[ 
https://issues.apache.org/jira/browse/HTTPCLIENT-2418?page=com.atlassian.jira.plugin.system.issuetabpanels:all-tabpanel
 ]

Gilles Compienne CFX updated HTTPCLIENT-2418:
---------------------------------------------
    Description: 
Hello,

Ticket 2159 (https://issues.apache.org/jira/browse/HTTPCLIENT-2159) has 
resolved several issues around the handling of the content type parameter, but 
there is still one that I can see:

If I have small JSON payload in the response body (and the content type is set 
by the server to be "Content-Type: application/json") then it is still 
currently decoding it using US-ASCII when it should have used UTF-8...

It works fine when we create a JSON payload for a request (as the ContentType 
class now specifies UTF-8 as being the default for "application/json") but the 
code fails if the JSON payload is in the response.

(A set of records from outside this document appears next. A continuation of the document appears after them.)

(* ===== verification/KeyRange.v ===== *)
(** Ranges of keys: [kvstore/key_range.h] and [key_range.cc]. *)

From S2P Require Import Prelude Bytes.

(** * Definitions *)

Record KeyRange := MkKeyRange { inclusive_min : bytes; exclusive_max : bytes }.

#[export] Instance KeyRange_eq_dec : EqDecision KeyRange.
Proof. solve_decision. Defined.

Definition EmptyRange : KeyRange := MkKeyRange [0] [0].

Definition empty (r : KeyRange) : bool :=
  negb (bytes_eqb (exclusive_max r) []) && bytes_leb (exclusive_max r) (inclusive_min r).
Definition full (r : KeyRange) : bool :=
  bytes_eqb (exclusive_max r) [] && bytes_eqb (inclusive_min r) [].

(** Remove the trailing bytes [0xff]; the argument is the string from the back. *)
Fixpoint drop_ff (s : bytes) : bytes :=
  match s with
  | [] => []
  | x :: s => if x =? 255 then drop_ff s else x :: s
  end.

Definition PartialPrefix (prefix : bytes) : bytes := rev (drop_ff (rev prefix)).

Definition PrefixExclusiveMax (prefix : bytes) : bytes :=
  match rev (PartialPrefix prefix) with
  | [] => []
  | last_byte :: s => rev ((last_byte + 1) mod 256 :: s)
  end.

Definition Prefix (prefix : bytes) : KeyRange := MkKeyRange prefix (PrefixExclusiveMax prefix).

Definition Successor (key : bytes) : bytes := key ++ [0].
Definition Singleton (key : bytes) : KeyRange := MkKeyRange key (Successor key).

Definition back (s : bytes) : Z := List.last s 0.

Definition is_singleton (r : KeyRange) : bool :=
  Nat.eqb (length (exclusive_max r)) (length (inclusive_min r) + 1) &&
  (back (exclusive_max r) =? 0) &&
  bytes_eqb (take (length (inclusive_min r)) (exclusive_max r)) (inclusive_min r).

(** [char] is signed on the platforms modelled here; both sides are promoted to
    [int] before the comparison. *)
Definition signed_char (b : Z) : Z := if b <? 128 then b else b - 256.

Definition is_non_empty_prefix (r : KeyRange) : bool :=
  let prefix := PartialPrefix (inclusive_min r) in
  negb (full r) && Nat.eqb (length (exclusive_max r)) (length prefix) &&
  (bytes_eqb prefix [] ||
   ((signed_char (back (exclusive_max r)) =? signed_char (back prefix) + 1) &&
    bytes_eqb (take (length prefix - 1) (exclusive_max r)) (take (length prefix - 1) prefix))).

Definition CompareKeyAndExclusiveMax (key bound : bytes) : comparison :=
  match bound with [] => Lt | _ => compare_bytes key bound end.

Definition CompareExclusiveMax (a b : bytes) : comparison :=
  match a, b with
  | [], _ :: _ => Gt
  | _ :: _, [] => Lt
  | _, _ => compare_bytes a b
  end.

Definition MinExclusiveMax (a b : bytes) : bytes :=
  match CompareExclusiveMax a b with Lt => a | _ => b end.

Definition Contains (haystack : KeyRange) (needle : bytes) : bool :=
  bytes_leb (inclusive_min haystack) needle &&
  match CompareKeyAndExclusiveMax needle (exclusive_max haystack) with Lt => true | _ => false end.

Definition Intersect (a b : KeyRange) : KeyRange :=
  let '(a, b) := if bytes_ltb (inclusive_min b) (inclusive_min a) then (b, a) else (a, b) in
  let result := MkKeyRange (inclusive_min b)
                  (MinExclusiveMax (exclusive_max a) (exclusive_max b)) in
  if empty result then MkKeyRange (inclusive_min result) (inclusive_min result) else result.

Definition Intersects (a b : KeyRange) : bool := negb (empty (Intersect a b)).

Definition ContainsRange (haystack needle : KeyRange) : bool :=
  bytes_leb (inclusive_min haystack) (inclusive_min needle) &&
  match CompareExclusiveMax (exclusive_max needle) (exclusive_max haystack) with
  | Gt => false | _ => true
  end.

Definition ContainsPrefix (haystack : KeyRange) (prefix : bytes) : bool :=
  ContainsRange haystack (Prefix prefix).
Definition IntersectsPrefix (a : KeyRange) (prefix : bytes) : bool :=
  Intersects a (Prefix prefix).

(** The length of the run of [0xff] at the front. *)
Fixpoint count_ff (s : bytes) : nat :=
  match s with
  | x :: s => if x =? 255 then S (count_ff s) else O
  | [] => O
  end.

(** The length of the common prefix. *)
Fixpoint common_length (a b : bytes) : nat :=
  match a, b with
  | x :: a, y :: b => if x =? y then S (common_length a b) else O
  | _, _ => O
  end.

Definition LongestPrefix (range : KeyRange) : bytes :=
  let lo := inclusive_min range in
  let hi := exclusive_max range in
  let i :=
    match hi with
    | [] => count_ff lo
    | _ =>
        let min_length := Nat.min (length lo) (length hi) in
        let i := common_length lo hi in
        if Nat.eqb (i + 1) min_length && negb (lo !!! i =? 255) && (lo !!! i + 1 =? hi !!! i)
        then (i + 1 + count_ff (drop (i + 1) lo))%nat
        else i
    end in
  take i lo.

Definition AddPrefix (prefix : bytes) (range : KeyRange) : KeyRange :=
  match prefix with
  | [] => range
  | _ =>
      MkKeyRange (prefix ++ inclusive_min range)
        (match exclusive_max range with
         | [] => PrefixExclusiveMax prefix
         | _ => prefix ++ exclusive_max range
         end)
  end.

Definition RemovePrefix (prefix : bytes) (range : KeyRange) : KeyRange :=
  match prefix with
  | [] => range
  | _ =>
      if negb (bytes_leb (inclusive_min range) prefix) &&
         negb (starts_with (inclusive_min range) prefix) then EmptyRange
      else
        let inclusive_min' :=
          if bytes_leb (inclusive_min range) prefix then []
          else drop (length prefix) (inclusive_min range) in
        match CompareKeyAndExclusiveMax prefix (exclusive_max range) with
        | Lt =>
            MkKeyRange inclusive_min'
              (if starts_with (exclusive_max range) prefix
               then drop (length prefix) (exclusive_max range) else [])
        | _ => EmptyRange
        end
  end.

Definition RemovePrefixLength (n : nat) (range : KeyRange) : KeyRange :=
  MkKeyRange (drop n (inclusive_min range)) (drop n (exclusive_max range)).

(** * Keys and bounds *)

(** A key is below an exclusive bound, where the empty bound is no bound. *)
Definition below (key bound : bytes) : Prop := bound = [] \/ bytes_lt key bound.

Lemma Compare_below key bound :
  match CompareKeyAndExclusiveMax key bound with Lt => true | _ => false end = true <->
  below key bound.
Proof.
  unfold CompareKeyAndExclusiveMax, below, bytes_lt. destruct bound as [|x bound]; [tauto|].
  destruct (compare_bytes key (x :: bound)); intuition congruence.
Qed.

Lemma KeyRange_Contains_spec r k :
  Contains r k = true <-> bytes_le (inclusive_min r) k /\ below k (exclusive_max r).
Proof. unfold Contains. rewrite andb_true_iff, bytes_leb_spec, Compare_below. reflexivity. Qed.

Lemma bool_eq_iff a b : (a = true <-> b = true) -> a = b.
Proof. destruct a, b; intuition congruence. Qed.

(** The last byte of the partial prefix, seen from the front. *)
Lemma PrefixExclusiveMax_cons x p :
  is_byte x ->
  PrefixExclusiveMax (x :: p) =
    match PrefixExclusiveMax p with
    | [] => if x =? 255 then [] else [x + 1]
    | q => x :: q
    end.
Proof.
  intros Hx. unfold PrefixExclusiveMax, PartialPrefix. rewrite !rev_involutive. cbn [rev].
  assert (E : forall s, drop_ff (s ++ [x]) =
    match drop_ff s with [] => if x =? 255 then [] else [x] | q => q ++ [x] end).
  { induction s as [|y s IH]; cbn; [reflexivity|].
    destruct (y =? 255); [exact IH|reflexivity]. }
  rewrite E. destruct (drop_ff (rev p)) as [|y s].
  - destruct (Z.eqb_spec x 255); [reflexivity|]. cbn. unfold is_byte in Hx.
    rewrite Z.mod_small by lia. reflexivity.
  - cbn [app rev]. rewrite rev_app_distr. cbn.
    destruct (rev s ++ [(y + 1) mod 256]) eqn:E2; [|reflexivity].
    apply app_eq_nil in E2 as [_ [=]].
Qed.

This is caused by the fact by the line `final Charset charset = (contentType != 
null ? contentType : ContentType.DEFAULT_TEXT).getCharset();` in the 
`getBodyText()` method of the `SimpleBody` class will set the `charset` 
variable to null, which in turns causes StandardCharsets.US_ASCII to be used in 
the line that follows, wrecking any Emojis or non-english symbols that string 
could contain (which decodes the string).

In my humble opinion, it is reasonable to be using SimpleBody (and the Simple 
API in general) when we know we are expecting small payloads and all we are 
doing is passing the "string" along to some other clients. In those cases, we 
don't need the advanced capabilities of httpcomponents-jackson or similar (we 
are not even parsing the JSON, just treating it as a string)...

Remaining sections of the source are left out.